Listed records ->

(** Reading a spread: the later object wins. *)
Lemma obj_get_spread k a b :
  NoDup (map fst b) →
  obj_get k (spread a b) = match obj_get k b with Some v => Some v | None => obj_get k a end.
Proof.
  revert a; induction b as [|[k' v] b IH]; intros a Hb; simpl; [done|].
  apply NoDup_cons in Hb as [Hk Hb]. rewrite IH by done.
  unfold obj_get at 3. simpl. destruct (str_eqb k' k) eqn:E; simpl.
  - unfold str_eqb in E. apply bool_decide_eq_true in E as ->.
    simpl in Hk. apply obj_get_None in Hk as ->. apply obj_get_set.
  - change (snd <$> find_first (λ kv, str_eqb kv.1 k) b) with (obj_get k b).
    unfold str_eqb in E. apply bool_decide_eq_false in E.
    destruct (obj_get k b); [done|]. apply obj_get_set_ne. congruence.
Qed.

(** ** Objects that JSON can carry *)

Lemma prop_set k v o : prop k (obj_set k v o) = v.
Proof. unfold prop. by rewrite obj_get_set. Qed.

Lemma prop_set_ne k k' v o : k' ≠ k → prop k' (obj_set k v o) = prop k' o.
Proof. intros. unfold prop. by rewrite obj_get_set_ne. Qed.

Definition members_ok (o : obj) : Prop := ∀ k v, (k, v) ∈ o → units_ok k ∧ json_ok v.

Lemma members_json_ok o : wf_obj o → members_ok o → json_ok (VObj o).
Proof.
  intros Hw Hm. simpl. split; [by apply wf_canonical|]. clear Hw.
  induction o as [|[k v] o IH]; simpl; [done|]. split; [apply Hm, list_elem_of_here|].
  apply IH. intros k' v' Hin. by apply Hm, list_elem_of_further.
Qed.

Lemma wf_decide o :
  bool_decide (NoDup (map fst o)) && forallb (λ kv, negb (is_some (array_index kv.1))) o = true →
  wf_obj o.
Proof.
  intros H. bool_to_prop. split; [done|]. rename select (forallb _ _ = true) into Hf.
  rewrite forallb_forall in Hf.
  assert (∀ x y, y ∈ o → before x y) as Hb.
  { intros x y Hy. unfold before. apply list_elem_of_In, Hf in Hy. 
    destruct (array_index x.1), (array_index y.1); done. }
  clear Hf. induction o as [|x o IH]; [constructor|]. constructor.
  - apply IH; [by eapply NoDup_cons_1_2|]. intros. apply Hb. by apply list_elem_of_further.
  - apply Forall_forall. intros y Hy. by apply Hb, list_elem_of_further.
Qed.

Definition unitsb (s : jsstr) : bool := forallb (λ c, (c <? 65536)%N) s.

Lemma unitsb_ok s : unitsb s = true → units_ok s.
Proof.
  unfold unitsb, units_ok. rewrite forallb_forall, Forall_forall. intros H c Hc.
  apply list_elem_of_In, H in Hc. by apply N.ltb_lt.
Qed.

Lemma elem_set k v o k' v' : (k', v') ∈ obj_set k v o → (k', v') = (k, v) ∨ (k', v') ∈ o.
Proof.
  unfold obj_set. destruct (obj_has k o).
  - induction o as [|[k1 v1] o IH]; [by intros ?%elem_of_nil|]. simpl. destruct (str_eqb k1 k); set_solver.
  - rewrite insert_perm. set_solver.
Qed.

What this task involves ->
Set down every record above, word for word.

Solution to the problem ->
(** Reading a spread: the later object wins. *)
Lemma obj_get_spread k a b :
  NoDup (map fst b) →
  obj_get k (spread a b) = match obj_get k b with Some v => Some v | None => obj_get k a end.
Proof.
  revert a; induction b as [|[k' v] b IH]; intros a Hb; simpl; [done|].
  apply NoDup_cons in Hb as [Hk Hb]. rewrite IH by done.
  unfold obj_get at 3. simpl. destruct (str_eqb k' k) eqn:E; simpl.
  - unfold str_eqb in E. apply bool_decide_eq_true in E as ->.
    simpl in Hk. apply obj_get_None in Hk as ->. apply obj_get_set.
  - change (snd <$> find_first (λ kv, str_eqb kv.1 k) b) with (obj_get k b).
    unfold str_eqb in E. apply bool_decide_eq_false in E.
    destruct (obj_get k b); [done|]. apply obj_get_set_ne. congruence.
Qed.

(** ** Objects that JSON can carry *)

Lemma prop_set k v o : prop k (obj_set k v o) = v.
Proof. unfold prop. by rewrite obj_get_set. Qed.

Lemma prop_set_ne k k' v o : k' ≠ k → prop k' (obj_set k v o) = prop k' o.
Proof. intros. unfold prop. by rewrite obj_get_set_ne. Qed.

Definition members_ok (o : obj) : Prop := ∀ k v, (k, v) ∈ o → units_ok k ∧ json_ok v.

Lemma members_json_ok o : wf_obj o → members_ok o → json_ok (VObj o).
Proof.
  intros Hw Hm. simpl. split; [by apply wf_canonical|]. clear Hw.
  induction o as [|[k v] o IH]; simpl; [done|]. split; [apply Hm, list_elem_of_here|].
  apply IH. intros k' v' Hin. by apply Hm, list_elem_of_further.
Qed.

Lemma wf_decide o :
  bool_decide (NoDup (map fst o)) && forallb (λ kv, negb (is_some (array_index kv.1))) o = true →
  wf_obj o.
Proof.
  intros H. bool_to_prop. split; [done|]. rename select (forallb _ _ = true) into Hf.
  rewrite forallb_forall in Hf.
  assert (∀ x y, y ∈ o → before x y) as Hb.
  { intros x y Hy. unfold before. apply list_elem_of_In, Hf in Hy. 
    destruct (array_index x.1), (array_index y.1); done. }
  clear Hf. induction o as [|x o IH]; [constructor|]. constructor.
  - apply IH; [by eapply NoDup_cons_1_2|]. intros. apply Hb. by apply list_elem_of_further.
  - apply Forall_forall. intros y Hy. by apply Hb, list_elem_of_further.
Qed.

Definition unitsb (s : jsstr) : bool := forallb (λ c, (c <? 65536)%N) s.

Lemma unitsb_ok s : unitsb s = true → units_ok s.
Proof.
  unfold unitsb, units_ok. rewrite forallb_forall, Forall_forall. intros H c Hc.
  apply list_elem_of_In, H in Hc. by apply N.ltb_lt.
Qed.

Lemma elem_set k v o k' v' : (k', v') ∈ obj_set k v o → (k', v') = (k, v) ∨ (k', v') ∈ o.
Proof.
  unfold obj_set. destruct (obj_has k o).
  - induction o as [|[k1 v1] o IH]; [by intros ?%elem_of_nil|]. simpl. destruct (str_eqb k1 k); set_solver.
  - rewrite insert_perm. set_solver.
Qed.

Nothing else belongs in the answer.